Number of lines below with the word "resourceGate": give it and nothing more.

(Saved entries)
Content starts
(* ===== verification/StepSafety.v ===== *)
(** The evidence behind every irreversible action of a reconciliation step.

    The facts a step acts on (listed workers and their jobs, acknowledged
    polls, identities, the last checkpoint, the intent, the desktop's state)
    are traced back to the answers the environment gave earlier in the same
    step. *)

From S2P Require Import Prelude Float64 Model Config PlanGates Plan PlanSafety Capacity Errors GoStrings JobIndex Effects Retry Reconciler ReconcilerFacts Cadence Step RunSamples StepFacts.
Open Scope Z_scope.

(** ** Evidence *)

(** GitHub returned this identity for this target. *)
Definition ensured (h : list event) (id : string) (ident : Identity) : Prop :=
  exists def prior, sd_TargetID def = id /\ Ev (SSEnsure def prior) (Ok ident) ∈ h.

(** A poll of the target's listener at capacity zero reported no assigned job. *)
Definition polled_zero (h : list event) (id : string) : Prop :=
  exists ident, ensured h id ident /\ Ev (SSStatistics ident 0) (Ok 0) ∈ h.

(** The last checkpoint already recorded such a poll. *)
Definition zero_before (h : list event) (id : string) : Prop :=
  exists previous o, Ev LoadObserved (Ok previous) ∈ h /\ o ∈ os_Pools previous /\ po_ID o = id /\
    po_CapacityAcknowledged o = true /\ po_MaxCapacity o = 0 /\ po_TotalAssignedJobs o = 0 /\
    0 < po_ZeroCapacityConfirmations o.

Definition zero_twice (h : list event) (id : string) : Prop := polled_zero h id /\ zero_before h id.

(** The container runtime listed this worker. *)
Definition listed (h : list event) (w : Worker) : Prop :=
  exists ws, Ev WorkersList (Ok ws) ∈ h /\ w ∈ ws.

(** It listed the worker, and the durable job index was read right after: one
    the index has a running job for is busy. *)
Definition marked (h : list event) (w : Worker) : Prop :=
  exists h1 ws catalog err h2 w0,
    h = h1 ++ Ev WorkersList (Ok ws) :: Ev JobsLoad (catalog, err) :: h2 /\ w0 ∈ ws /\ w = mark_busy catalog w0.

(** An idle worker without a job, whose registration GitHub said is gone. *)
Definition unregistered (h : list event) (w : Worker) : Prop :=
  exists w0, marked h w0 /\ w_State w0 = WorkerIdle /\ w_JobID w0 = "" /\ w = {| w0 with w_State := WorkerUnregistered |} /\
    Ev (SSRunnerRegistered (w_PoolID w0) (w_RunnerID w0) (w_Name w0)) (Ok false) ∈ h.

(** The jobs assigned to a pool are the answer to a poll of its listener, or
    what the last checkpoint recorded of it, or none. *)
Definition assigned_known (h : list event) (pool : PoolSnapshot) : Prop :=
  (exists ident capacity, ensured h (sn_TargetID pool) ident /\
     Ev (SSStatistics ident capacity) (Ok (sn_TotalAssignedJobs pool)) ∈ h) \/
  (exists previous o, Ev LoadObserved (Ok previous) ∈ h /\ o ∈ os_Pools previous /\ po_ID o = sn_TargetID pool /\
     po_TotalAssignedJobs o = sn_TotalAssignedJobs pool) \/
  sn_TotalAssignedJobs pool = 0.

Definition pool_known (h : list event) (pool : PoolSnapshot) : Prop :=
  (sn_Ready pool = true -> ensured h (sn_TargetID pool) (sn_Identity pool)) /\ assigned_known h pool.

(** The last checkpoint, if there is a valid one. *)
Definition previous_ok (h : list event) (previous : ObservedState) : Prop :=
  previous = ObservedState_zero \/ Ev LoadObserved (Ok previous) ∈ h.

Definition gated (previous : ObservedState) (resourceGate : ResourceGateState) (powerGate : PowerGateState) : ObservedState :=
  {| previous with os_ResourceGate := resourceGate; os_PowerGate := powerGate |}.

(** The intent the state directory holds, disabled while the controller shuts
    down or when it cannot be trusted. *)
Definition intended (h : list event) (d : DesiredState) : Prop :=
  ds_Mode d = ModeDisabled \/
  exists d0 down, Ev LoadDesired (Ok d0) ∈ h /\ Ev ShuttingDown down ∈ h /\ d = shutdown_intent down d0.

(** Evidence for an inventory without active workers: the desktop was seen
    down, or the workers were listed. *)
Definition host_clear (h reads : list event) : Prop :=
  (exists desktop, Ev DesktopStatusRead (Ok desktop) ∈ h /\ dk_DesktopRunning desktop = false /\ dk_EngineReachable desktop = false) \/
  reads = [Ev WorkersList (Ok [])] \/
  exists listed catalog err, reads = [Ev WorkersList (Ok listed); Ev JobsLoad (catalog, err)] /\
    containsActiveWorker (map (mark_busy catalog) listed) = false.

Section Evidence.
Context `{MapRange} (env : Env).
Local Abbreviation cfg := (en_config env).

(** Why this worker, as the step saw it, may be removed. *)
Definition removal_evidence (h : list event) (w : Worker) : Prop :=
  (listed h w \/ marked h w) /\ (w_State w = WorkerExited \/ w_State w = WorkerUnregistered) \/
  unregistered h w \/
  marked h w /\ w_State w <> WorkerBusy /\ zero_twice h (w_PoolID w) /\ 0 < w_RunnerID w /\
    exists h0 e, h = h0 ++ [e] /\ confirms_removal (w_PoolID w) (w_RunnerID w) e = true.

(** What an admission check takes over from the step: one pool per configured
    target, the last checkpoint (its two gates may have been evaluated again
    during the poll) and the intent. *)
Definition baseline_known (h : list event) (b : Baseline) : Prop :=
  map sn_TargetID (bl_pools b) = map t_ID (c_Targets cfg) /\ Forall (pool_known h) (bl_pools b) /\
  (exists previous resourceGate powerGate, previous_ok h previous /\
     bl_previous b = gated previous resourceGate powerGate) /\
  intended h (bl_desired b).

Definition start_evidence (h : list event) (req : StartWorkerRequest) : Prop :=
  exists b ident h0 reads,
    WorkerForTarget cfg (sw_PoolID req) = Some (sw_Limits req) /\ ensured h (sw_PoolID req) ident /\
    h = h0 ++ Ev (SSCreateJITConfig ident (sw_Name req)) (Ok (sw_JITConfig req)) :: reads /\
    baseline_known h b /\ admitted env b (sw_PoolID req) (reserved_by 0 h0) reads.

Definition shutdown_evidence (h : list event) : Prop :=
  (forall t, t ∈ c_Targets cfg -> zero_twice h (t_ID t)) /\
  exists h0 reads rest, h = h0 ++ reads ++ rest /\ host_clear h reads /\ Forall stop_step rest.

(** What every call of a step must be backed by. *)
Definition step_guard (h : list event) (c : call) : Prop :=
  match c with
  | RemoveIfIdle id => exists w, w_ID w = id /\ removal_evidence h w
  | WorkerStart req => start_evidence h req
  | DesktopStop _ | ShutdownAllWSL => shutdown_evidence h
  | _ => True
  end.
End Evidence.

(** ** Evidence only grows *)

Lemma prefix_elem (h h' : list event) (e : event) : h `prefix_of` h' -> e ∈ h -> e ∈ h'.
Proof. intros [t ->] He. by apply elem_of_app; left. Qed.

Lemma sublist_elem (h h' : list event) (e : event) : h `sublist_of` h' -> e ∈ h -> e ∈ h'.
Proof. induction 1; set_solver. Qed.

Lemma prefix_subset (h h' : list event) : h `prefix_of` h' -> h ⊆ h'.
Proof. intros Hp e. by apply prefix_elem. Qed.
#[export] Hint Resolve prefix_subset : m_safe.

(** A longer history in which no worker was started since. *)
Definition later (h h' : list event) : Prop := exists tr, h' = h ++ tr /\ calls is_start tr = 0.

#[export] Instance later_preorder : PreOrder later.
Proof.
  split; [intros h; exists []; by rewrite app_nil_r|]. intros h1 h2 h3 (t1 & -> & H1) (t2 & -> & H2). exists (t1 ++ t2).
  rewrite <- app_assoc, calls_app. split; [done|lia].
Qed.

Lemma later_prefix h h' : later h h' -> h `prefix_of` h'.
Proof. intros (tr & -> & _). by exists tr. Qed.

Lemma later_subset h h' : later h h' -> h ⊆ h'.
Proof. intros Hl. by apply prefix_subset, later_prefix. Qed.

Lemma later_reserved h h' : later h h' -> reserved_by 0 h' = reserved_by 0 h.
Proof. intros (tr & -> & Hz). by rewrite reserved_by_app, startless_reserved. Qed.

Lemma later_call h c (r : resp c) : is_start c = false -> later h (h ++ [Ev c r]).
Proof. intros Hc. exists [Ev c r]. split; [done|]. unfold calls. apply count_zero. intros e ->%list_elem_of_singleton. done. Qed.
#[export] Hint Resolve later_prefix later_subset : m_safe.

Lemma ensured_mono h h' id ident : h ⊆ h' -> ensured h id ident -> ensured h' id ident.
Proof. intros Hs (def & prior & Hd & He). exists def, prior. auto. Qed.

Lemma zero_twice_mono h h' id : h ⊆ h' -> zero_twice h id -> zero_twice h' id.
Proof.
  intros Hs [(ident & Hi & He) (previous & o & Hl & Ho)]. split.
  - exists ident. split; [by eapply ensured_mono|auto].
  - exists previous, o. auto.
Qed.

Lemma listed_mono h h' w : h ⊆ h' -> listed h w -> listed h' w.
Proof. intros Hs (ws & He & Hw). exists ws. auto. Qed.

Lemma marked_mono h h' w : h `prefix_of` h' -> marked h w -> marked h' w.
Proof.
  intros [t ->] (h1 & ws & catalog & err & h2 & w0 & -> & Hw). exists h1, ws, catalog, err, (h2 ++ t), w0.
  split; [by rewrite <- app_assoc|done].
Qed.

Lemma unregistered_mono h h' w : h `prefix_of` h' -> unregistered h w -> unregistered h' w.
Proof.
  intros Hp (w0 & Hm & Hi & Hj & Hw & He). exists w0. split_and!; [by eapply marked_mono|done..|by eapply prefix_elem].
Qed.

Lemma pool_known_mono h h' pool : h ⊆ h' -> pool_known h pool -> pool_known h' pool.
Proof.
  intros Hs [Hr Ha]. split; [intros Hready; eapply ensured_mono; eauto|].
  destruct Ha as [(ident & capacity & Hi & He)|[(previous & o & He & Ho)|Hz]].
  - left. exists ident, capacity. split; [by eapply ensured_mono|auto].
  - right. left. exists previous, o. auto.
  - by right; right.
Qed.

Lemma previous_ok_mono h h' o : h ⊆ h' -> previous_ok h o -> previous_ok h' o.
Proof. intros Hs [?|?]; [by left|right; auto]. Qed.

Lemma intended_mono h h' d : h ⊆ h' -> intended h d -> intended h' d.
Proof. intros Hs [?|(d0 & down & Hl & Hd & ->)]; [by left|]. right. exists d0, down. auto. Qed.

(** What the step knows of the desktop and of the workers it may act on. *)
Definition desktop_ok (h : list event) (v : View) : Prop :=
  vw_desktopKnown v = true -> Ev DesktopStatusRead (Ok (vw_desktop v)) ∈ h.

Definition worker_ok (h : list event) (jobStateKnown : bool) (w : Worker) : Prop :=
  marked h w \/ jobStateKnown = false /\ listed h w.

Definition view_ok (h : list event) (v : View) : Prop :=
  desktop_ok h v /\ Forall (worker_ok h (vw_jobStateKnown v)) (vw_workers v).

(** After the registrations were checked as well. *)
Definition worker_checked (h : list event) (jobStateKnown : bool) (w : Worker) : Prop :=
  worker_ok h jobStateKnown w \/ unregistered h w.

Definition identities_ok (h : list event) (m : gmap string Identity) : Prop :=
  forall id ident, m !! id = Some ident -> ensured h id ident.

Definition facts_ok (h : list event) (facts : PollFacts) : Prop :=
  forall id, 2 <= mget (pf_zeroConfirmations facts) id -> zero_twice h id.

Definition result_ok (h : list event) (pools : list PoolSnapshot) (r : pollResult) : Prop :=
  exists pool, pools !! pl_index r = Some pool /\ forall n, pl_stats r = Ok n ->
    ensured h (sn_TargetID pool) (pl_identity r) /\ Ev (SSStatistics (pl_identity r) (pl_advertised r)) (Ok n) ∈ h.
Content ends
WRITTEN SOLUTION → 4